Stored items from a collection:

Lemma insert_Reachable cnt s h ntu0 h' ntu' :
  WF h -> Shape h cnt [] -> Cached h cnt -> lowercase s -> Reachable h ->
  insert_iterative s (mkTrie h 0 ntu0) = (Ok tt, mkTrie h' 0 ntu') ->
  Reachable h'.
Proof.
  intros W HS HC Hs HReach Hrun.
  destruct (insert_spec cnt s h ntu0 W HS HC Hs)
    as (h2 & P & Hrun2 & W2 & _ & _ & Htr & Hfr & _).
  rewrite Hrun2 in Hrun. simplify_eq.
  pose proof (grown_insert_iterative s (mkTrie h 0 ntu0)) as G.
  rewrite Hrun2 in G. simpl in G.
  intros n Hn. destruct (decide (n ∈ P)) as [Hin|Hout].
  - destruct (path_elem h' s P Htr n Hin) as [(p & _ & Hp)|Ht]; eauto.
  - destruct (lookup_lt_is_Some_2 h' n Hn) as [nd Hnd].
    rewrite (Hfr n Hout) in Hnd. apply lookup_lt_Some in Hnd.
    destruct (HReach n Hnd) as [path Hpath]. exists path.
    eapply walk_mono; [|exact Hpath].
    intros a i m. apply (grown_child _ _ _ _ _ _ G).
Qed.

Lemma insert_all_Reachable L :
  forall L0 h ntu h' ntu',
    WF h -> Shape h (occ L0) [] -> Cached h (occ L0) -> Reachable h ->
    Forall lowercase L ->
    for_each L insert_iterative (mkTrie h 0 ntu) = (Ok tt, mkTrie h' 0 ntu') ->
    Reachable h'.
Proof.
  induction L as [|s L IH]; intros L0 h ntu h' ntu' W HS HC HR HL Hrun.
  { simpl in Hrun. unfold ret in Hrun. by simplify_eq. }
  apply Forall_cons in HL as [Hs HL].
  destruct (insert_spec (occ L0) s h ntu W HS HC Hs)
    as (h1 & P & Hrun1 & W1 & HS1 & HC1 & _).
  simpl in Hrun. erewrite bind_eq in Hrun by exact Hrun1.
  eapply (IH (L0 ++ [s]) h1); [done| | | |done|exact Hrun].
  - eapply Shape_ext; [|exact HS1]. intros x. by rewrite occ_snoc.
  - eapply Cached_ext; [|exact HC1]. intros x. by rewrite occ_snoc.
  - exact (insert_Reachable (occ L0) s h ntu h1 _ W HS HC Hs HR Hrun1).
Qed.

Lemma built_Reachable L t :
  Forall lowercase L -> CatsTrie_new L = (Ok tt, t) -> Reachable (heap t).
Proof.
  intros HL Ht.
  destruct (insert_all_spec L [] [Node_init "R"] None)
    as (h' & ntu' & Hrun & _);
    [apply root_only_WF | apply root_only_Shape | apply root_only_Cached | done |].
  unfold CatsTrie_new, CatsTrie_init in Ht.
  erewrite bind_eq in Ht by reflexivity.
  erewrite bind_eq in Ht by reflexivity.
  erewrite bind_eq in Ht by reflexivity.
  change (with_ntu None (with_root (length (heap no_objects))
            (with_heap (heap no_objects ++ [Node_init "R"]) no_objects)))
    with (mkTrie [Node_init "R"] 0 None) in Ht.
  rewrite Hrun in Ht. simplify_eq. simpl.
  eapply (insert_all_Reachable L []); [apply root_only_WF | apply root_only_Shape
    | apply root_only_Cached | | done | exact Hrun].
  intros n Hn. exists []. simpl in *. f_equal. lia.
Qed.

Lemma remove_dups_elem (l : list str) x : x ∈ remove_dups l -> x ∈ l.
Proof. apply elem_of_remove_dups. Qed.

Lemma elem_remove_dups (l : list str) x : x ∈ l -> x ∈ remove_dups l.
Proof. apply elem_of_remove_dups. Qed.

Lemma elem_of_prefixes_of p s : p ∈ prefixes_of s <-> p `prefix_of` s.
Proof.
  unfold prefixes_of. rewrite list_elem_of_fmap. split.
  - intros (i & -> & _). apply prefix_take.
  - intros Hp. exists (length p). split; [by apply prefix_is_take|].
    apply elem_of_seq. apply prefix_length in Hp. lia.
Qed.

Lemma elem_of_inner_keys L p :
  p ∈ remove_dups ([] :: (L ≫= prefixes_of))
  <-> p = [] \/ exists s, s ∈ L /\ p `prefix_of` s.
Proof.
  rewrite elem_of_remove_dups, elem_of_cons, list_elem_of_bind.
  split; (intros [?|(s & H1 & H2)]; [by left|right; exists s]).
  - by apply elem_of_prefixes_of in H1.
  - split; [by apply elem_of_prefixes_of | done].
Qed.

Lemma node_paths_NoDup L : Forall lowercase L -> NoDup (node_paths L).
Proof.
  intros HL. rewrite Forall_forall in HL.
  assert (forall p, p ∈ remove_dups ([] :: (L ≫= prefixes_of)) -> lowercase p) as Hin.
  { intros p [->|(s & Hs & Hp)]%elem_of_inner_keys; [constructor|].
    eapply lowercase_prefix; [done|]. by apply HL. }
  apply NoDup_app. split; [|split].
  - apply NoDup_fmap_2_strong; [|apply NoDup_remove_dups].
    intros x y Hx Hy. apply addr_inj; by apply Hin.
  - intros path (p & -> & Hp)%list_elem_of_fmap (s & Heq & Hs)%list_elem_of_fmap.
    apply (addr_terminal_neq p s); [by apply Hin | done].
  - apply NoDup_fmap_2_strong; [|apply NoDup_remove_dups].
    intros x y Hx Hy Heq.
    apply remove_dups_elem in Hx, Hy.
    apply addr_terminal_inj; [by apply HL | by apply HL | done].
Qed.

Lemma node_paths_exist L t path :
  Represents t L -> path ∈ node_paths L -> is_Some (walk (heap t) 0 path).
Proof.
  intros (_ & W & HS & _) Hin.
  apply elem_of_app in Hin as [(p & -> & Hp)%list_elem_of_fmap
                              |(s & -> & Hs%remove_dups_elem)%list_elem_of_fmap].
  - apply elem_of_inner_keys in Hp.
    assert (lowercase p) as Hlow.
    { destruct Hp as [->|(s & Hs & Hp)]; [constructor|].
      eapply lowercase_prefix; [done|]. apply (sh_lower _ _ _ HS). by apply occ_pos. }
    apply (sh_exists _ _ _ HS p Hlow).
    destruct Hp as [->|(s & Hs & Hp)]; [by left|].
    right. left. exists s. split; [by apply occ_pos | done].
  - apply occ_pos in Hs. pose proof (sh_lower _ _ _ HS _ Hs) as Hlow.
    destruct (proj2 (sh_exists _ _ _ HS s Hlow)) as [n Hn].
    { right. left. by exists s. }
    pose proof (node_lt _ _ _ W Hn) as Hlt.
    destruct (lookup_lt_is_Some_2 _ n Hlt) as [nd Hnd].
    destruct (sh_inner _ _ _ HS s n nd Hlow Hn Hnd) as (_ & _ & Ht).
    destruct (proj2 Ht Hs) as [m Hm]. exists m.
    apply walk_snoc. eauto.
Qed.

TASK ITEM:
Reproduce all of the records, keeping every character unchanged.

YOUR RESPONSE:
Lemma insert_Reachable cnt s h ntu0 h' ntu' :
  WF h -> Shape h cnt [] -> Cached h cnt -> lowercase s -> Reachable h ->
  insert_iterative s (mkTrie h 0 ntu0) = (Ok tt, mkTrie h' 0 ntu') ->
  Reachable h'.
Proof.
  intros W HS HC Hs HReach Hrun.
  destruct (insert_spec cnt s h ntu0 W HS HC Hs)
    as (h2 & P & Hrun2 & W2 & _ & _ & Htr & Hfr & _).
  rewrite Hrun2 in Hrun. simplify_eq.
  pose proof (grown_insert_iterative s (mkTrie h 0 ntu0)) as G.
  rewrite Hrun2 in G. simpl in G.
  intros n Hn. destruct (decide (n ∈ P)) as [Hin|Hout].
  - destruct (path_elem h' s P Htr n Hin) as [(p & _ & Hp)|Ht]; eauto.
  - destruct (lookup_lt_is_Some_2 h' n Hn) as [nd Hnd].
    rewrite (Hfr n Hout) in Hnd. apply lookup_lt_Some in Hnd.
    destruct (HReach n Hnd) as [path Hpath]. exists path.
    eapply walk_mono; [|exact Hpath].
    intros a i m. apply (grown_child _ _ _ _ _ _ G).
Qed.

Lemma insert_all_Reachable L :
  forall L0 h ntu h' ntu',
    WF h -> Shape h (occ L0) [] -> Cached h (occ L0) -> Reachable h ->
    Forall lowercase L ->
    for_each L insert_iterative (mkTrie h 0 ntu) = (Ok tt, mkTrie h' 0 ntu') ->
    Reachable h'.
Proof.
  induction L as [|s L IH]; intros L0 h ntu h' ntu' W HS HC HR HL Hrun.
  { simpl in Hrun. unfold ret in Hrun. by simplify_eq. }
  apply Forall_cons in HL as [Hs HL].
  destruct (insert_spec (occ L0) s h ntu W HS HC Hs)
    as (h1 & P & Hrun1 & W1 & HS1 & HC1 & _).
  simpl in Hrun. erewrite bind_eq in Hrun by exact Hrun1.
  eapply (IH (L0 ++ [s]) h1); [done| | | |done|exact Hrun].
  - eapply Shape_ext; [|exact HS1]. intros x. by rewrite occ_snoc.
  - eapply Cached_ext; [|exact HC1]. intros x. by rewrite occ_snoc.
  - exact (insert_Reachable (occ L0) s h ntu h1 _ W HS HC Hs HR Hrun1).
Qed.

Lemma built_Reachable L t :
  Forall lowercase L -> CatsTrie_new L = (Ok tt, t) -> Reachable (heap t).
Proof.
  intros HL Ht.
  destruct (insert_all_spec L [] [Node_init "R"] None)
    as (h' & ntu' & Hrun & _);
    [apply root_only_WF | apply root_only_Shape | apply root_only_Cached | done |].
  unfold CatsTrie_new, CatsTrie_init in Ht.
  erewrite bind_eq in Ht by reflexivity.
  erewrite bind_eq in Ht by reflexivity.
  erewrite bind_eq in Ht by reflexivity.
  change (with_ntu None (with_root (length (heap no_objects))
            (with_heap (heap no_objects ++ [Node_init "R"]) no_objects)))
    with (mkTrie [Node_init "R"] 0 None) in Ht.
  rewrite Hrun in Ht. simplify_eq. simpl.
  eapply (insert_all_Reachable L []); [apply root_only_WF | apply root_only_Shape
    | apply root_only_Cached | | done | exact Hrun].
  intros n Hn. exists []. simpl in *. f_equal. lia.
Qed.

Lemma remove_dups_elem (l : list str) x : x ∈ remove_dups l -> x ∈ l.
Proof. apply elem_of_remove_dups. Qed.

Lemma elem_remove_dups (l : list str) x : x ∈ l -> x ∈ remove_dups l.
Proof. apply elem_of_remove_dups. Qed.

Lemma elem_of_prefixes_of p s : p ∈ prefixes_of s <-> p `prefix_of` s.
Proof.
  unfold prefixes_of. rewrite list_elem_of_fmap. split.
  - intros (i & -> & _). apply prefix_take.
  - intros Hp. exists (length p). split; [by apply prefix_is_take|].
    apply elem_of_seq. apply prefix_length in Hp. lia.
Qed.

Lemma elem_of_inner_keys L p :
  p ∈ remove_dups ([] :: (L ≫= prefixes_of))
  <-> p = [] \/ exists s, s ∈ L /\ p `prefix_of` s.
Proof.
  rewrite elem_of_remove_dups, elem_of_cons, list_elem_of_bind.
  split; (intros [?|(s & H1 & H2)]; [by left|right; exists s]).
  - by apply elem_of_prefixes_of in H1.
  - split; [by apply elem_of_prefixes_of | done].
Qed.

Lemma node_paths_NoDup L : Forall lowercase L -> NoDup (node_paths L).
Proof.
  intros HL. rewrite Forall_forall in HL.
  assert (forall p, p ∈ remove_dups ([] :: (L ≫= prefixes_of)) -> lowercase p) as Hin.
  { intros p [->|(s & Hs & Hp)]%elem_of_inner_keys; [constructor|].
    eapply lowercase_prefix; [done|]. by apply HL. }
  apply NoDup_app. split; [|split].
  - apply NoDup_fmap_2_strong; [|apply NoDup_remove_dups].
    intros x y Hx Hy. apply addr_inj; by apply Hin.
  - intros path (p & -> & Hp)%list_elem_of_fmap (s & Heq & Hs)%list_elem_of_fmap.
    apply (addr_terminal_neq p s); [by apply Hin | done].
  - apply NoDup_fmap_2_strong; [|apply NoDup_remove_dups].
    intros x y Hx Hy Heq.
    apply remove_dups_elem in Hx, Hy.
    apply addr_terminal_inj; [by apply HL | by apply HL | done].
Qed.

Lemma node_paths_exist L t path :
  Represents t L -> path ∈ node_paths L -> is_Some (walk (heap t) 0 path).
Proof.
  intros (_ & W & HS & _) Hin.
  apply elem_of_app in Hin as [(p & -> & Hp)%list_elem_of_fmap
                              |(s & -> & Hs%remove_dups_elem)%list_elem_of_fmap].
  - apply elem_of_inner_keys in Hp.
    assert (lowercase p) as Hlow.
    { destruct Hp as [->|(s & Hs & Hp)]; [constructor|].
      eapply lowercase_prefix; [done|]. apply (sh_lower _ _ _ HS). by apply occ_pos. }
    apply (sh_exists _ _ _ HS p Hlow).
    destruct Hp as [->|(s & Hs & Hp)]; [by left|].
    right. left. exists s. split; [by apply occ_pos | done].
  - apply occ_pos in Hs. pose proof (sh_lower _ _ _ HS _ Hs) as Hlow.
    destruct (proj2 (sh_exists _ _ _ HS s Hlow)) as [n Hn].
    { right. left. by exists s. }
    pose proof (node_lt _ _ _ W Hn) as Hlt.
    destruct (lookup_lt_is_Some_2 _ n Hlt) as [nd Hnd].
    destruct (sh_inner _ _ _ HS s n nd Hlow Hn Hnd) as (_ & _ & Ht).
    destruct (proj2 Ht Hs) as [m Hm]. exists m.
    apply walk_snoc. eauto.
Qed.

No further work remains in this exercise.